== Segment start ==

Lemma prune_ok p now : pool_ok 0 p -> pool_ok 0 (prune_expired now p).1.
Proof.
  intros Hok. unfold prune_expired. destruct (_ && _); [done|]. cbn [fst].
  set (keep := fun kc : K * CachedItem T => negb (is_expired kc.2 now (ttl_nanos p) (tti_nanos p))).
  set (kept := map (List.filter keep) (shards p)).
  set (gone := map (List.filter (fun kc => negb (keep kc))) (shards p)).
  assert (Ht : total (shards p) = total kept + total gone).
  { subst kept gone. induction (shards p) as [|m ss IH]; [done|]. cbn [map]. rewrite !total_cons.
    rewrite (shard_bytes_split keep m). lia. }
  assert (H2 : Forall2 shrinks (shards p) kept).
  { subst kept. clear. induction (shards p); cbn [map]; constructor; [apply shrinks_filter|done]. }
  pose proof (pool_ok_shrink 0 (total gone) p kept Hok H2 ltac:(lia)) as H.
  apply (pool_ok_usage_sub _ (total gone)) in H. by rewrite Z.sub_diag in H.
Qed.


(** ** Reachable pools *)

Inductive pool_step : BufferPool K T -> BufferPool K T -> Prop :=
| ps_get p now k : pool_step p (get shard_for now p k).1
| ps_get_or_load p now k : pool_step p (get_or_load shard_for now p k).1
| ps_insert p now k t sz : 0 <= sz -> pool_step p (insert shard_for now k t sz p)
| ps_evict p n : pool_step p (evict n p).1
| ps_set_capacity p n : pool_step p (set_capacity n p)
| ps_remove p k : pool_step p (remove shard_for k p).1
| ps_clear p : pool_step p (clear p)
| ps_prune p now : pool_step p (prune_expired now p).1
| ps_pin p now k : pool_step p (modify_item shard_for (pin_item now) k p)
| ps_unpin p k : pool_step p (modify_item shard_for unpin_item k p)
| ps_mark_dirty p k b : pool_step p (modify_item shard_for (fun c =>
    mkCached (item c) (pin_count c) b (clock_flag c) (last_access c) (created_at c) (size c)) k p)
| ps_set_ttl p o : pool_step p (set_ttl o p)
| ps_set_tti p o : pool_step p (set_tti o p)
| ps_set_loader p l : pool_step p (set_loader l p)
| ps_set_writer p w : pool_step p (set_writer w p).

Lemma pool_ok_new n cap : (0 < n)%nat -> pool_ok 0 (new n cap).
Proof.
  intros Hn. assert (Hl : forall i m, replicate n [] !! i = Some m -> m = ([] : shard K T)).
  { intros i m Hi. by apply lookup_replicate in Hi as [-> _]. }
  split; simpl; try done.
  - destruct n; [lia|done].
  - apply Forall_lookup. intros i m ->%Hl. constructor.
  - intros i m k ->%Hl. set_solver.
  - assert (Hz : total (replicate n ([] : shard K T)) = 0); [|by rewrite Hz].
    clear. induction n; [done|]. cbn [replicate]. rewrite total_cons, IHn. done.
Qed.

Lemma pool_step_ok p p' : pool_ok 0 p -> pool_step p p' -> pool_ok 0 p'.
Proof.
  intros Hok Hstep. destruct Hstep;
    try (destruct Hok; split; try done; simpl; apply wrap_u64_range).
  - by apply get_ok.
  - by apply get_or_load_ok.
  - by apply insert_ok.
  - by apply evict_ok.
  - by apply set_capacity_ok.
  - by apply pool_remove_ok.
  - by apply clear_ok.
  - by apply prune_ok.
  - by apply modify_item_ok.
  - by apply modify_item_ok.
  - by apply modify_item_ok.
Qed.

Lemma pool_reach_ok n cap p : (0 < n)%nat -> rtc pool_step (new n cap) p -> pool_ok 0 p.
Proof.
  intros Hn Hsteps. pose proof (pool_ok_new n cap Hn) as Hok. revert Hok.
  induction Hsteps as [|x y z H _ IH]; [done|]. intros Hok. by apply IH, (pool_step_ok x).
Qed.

== Segment end ==

**PROBLEM DESCRIPTION:**
Every record above is to be copied exactly.

**RESULT FOR THIS EXERCISE:**
Lemma prune_ok p now : pool_ok 0 p -> pool_ok 0 (prune_expired now p).1.
Proof.
  intros Hok. unfold prune_expired. destruct (_ && _); [done|]. cbn [fst].
  set (keep := fun kc : K * CachedItem T => negb (is_expired kc.2 now (ttl_nanos p) (tti_nanos p))).
  set (kept := map (List.filter keep) (shards p)).
  set (gone := map (List.filter (fun kc => negb (keep kc))) (shards p)).
  assert (Ht : total (shards p) = total kept + total gone).
  { subst kept gone. induction (shards p) as [|m ss IH]; [done|]. cbn [map]. rewrite !total_cons.
    rewrite (shard_bytes_split keep m). lia. }
  assert (H2 : Forall2 shrinks (shards p) kept).
  { subst kept. clear. induction (shards p); cbn [map]; constructor; [apply shrinks_filter|done]. }
  pose proof (pool_ok_shrink 0 (total gone) p kept Hok H2 ltac:(lia)) as H.
  apply (pool_ok_usage_sub _ (total gone)) in H. by rewrite Z.sub_diag in H.
Qed.


(** ** Reachable pools *)

Inductive pool_step : BufferPool K T -> BufferPool K T -> Prop :=
| ps_get p now k : pool_step p (get shard_for now p k).1
| ps_get_or_load p now k : pool_step p (get_or_load shard_for now p k).1
| ps_insert p now k t sz : 0 <= sz -> pool_step p (insert shard_for now k t sz p)
| ps_evict p n : pool_step p (evict n p).1
| ps_set_capacity p n : pool_step p (set_capacity n p)
| ps_remove p k : pool_step p (remove shard_for k p).1
| ps_clear p : pool_step p (clear p)
| ps_prune p now : pool_step p (prune_expired now p).1
| ps_pin p now k : pool_step p (modify_item shard_for (pin_item now) k p)
| ps_unpin p k : pool_step p (modify_item shard_for unpin_item k p)
| ps_mark_dirty p k b : pool_step p (modify_item shard_for (fun c =>
    mkCached (item c) (pin_count c) b (clock_flag c) (last_access c) (created_at c) (size c)) k p)
| ps_set_ttl p o : pool_step p (set_ttl o p)
| ps_set_tti p o : pool_step p (set_tti o p)
| ps_set_loader p l : pool_step p (set_loader l p)
| ps_set_writer p w : pool_step p (set_writer w p).

Lemma pool_ok_new n cap : (0 < n)%nat -> pool_ok 0 (new n cap).
Proof.
  intros Hn. assert (Hl : forall i m, replicate n [] !! i = Some m -> m = ([] : shard K T)).
  { intros i m Hi. by apply lookup_replicate in Hi as [-> _]. }
  split; simpl; try done.
  - destruct n; [lia|done].
  - apply Forall_lookup. intros i m ->%Hl. constructor.
  - intros i m k ->%Hl. set_solver.
  - assert (Hz : total (replicate n ([] : shard K T)) = 0); [|by rewrite Hz].
    clear. induction n; [done|]. cbn [replicate]. rewrite total_cons, IHn. done.
Qed.

Lemma pool_step_ok p p' : pool_ok 0 p -> pool_step p p' -> pool_ok 0 p'.
Proof.
  intros Hok Hstep. destruct Hstep;
    try (destruct Hok; split; try done; simpl; apply wrap_u64_range).
  - by apply get_ok.
  - by apply get_or_load_ok.
  - by apply insert_ok.
  - by apply evict_ok.
  - by apply set_capacity_ok.
  - by apply pool_remove_ok.
  - by apply clear_ok.
  - by apply prune_ok.
  - by apply modify_item_ok.
  - by apply modify_item_ok.
  - by apply modify_item_ok.
Qed.

Lemma pool_reach_ok n cap p : (0 < n)%nat -> rtc pool_step (new n cap) p -> pool_ok 0 p.
Proof.
  intros Hn Hsteps. pose proof (pool_ok_new n cap Hn) as Hok. revert Hok.
  induction Hsteps as [|x y z H _ IH]; [done|]. intros Hok. by apply IH, (pool_step_ok x).
Qed.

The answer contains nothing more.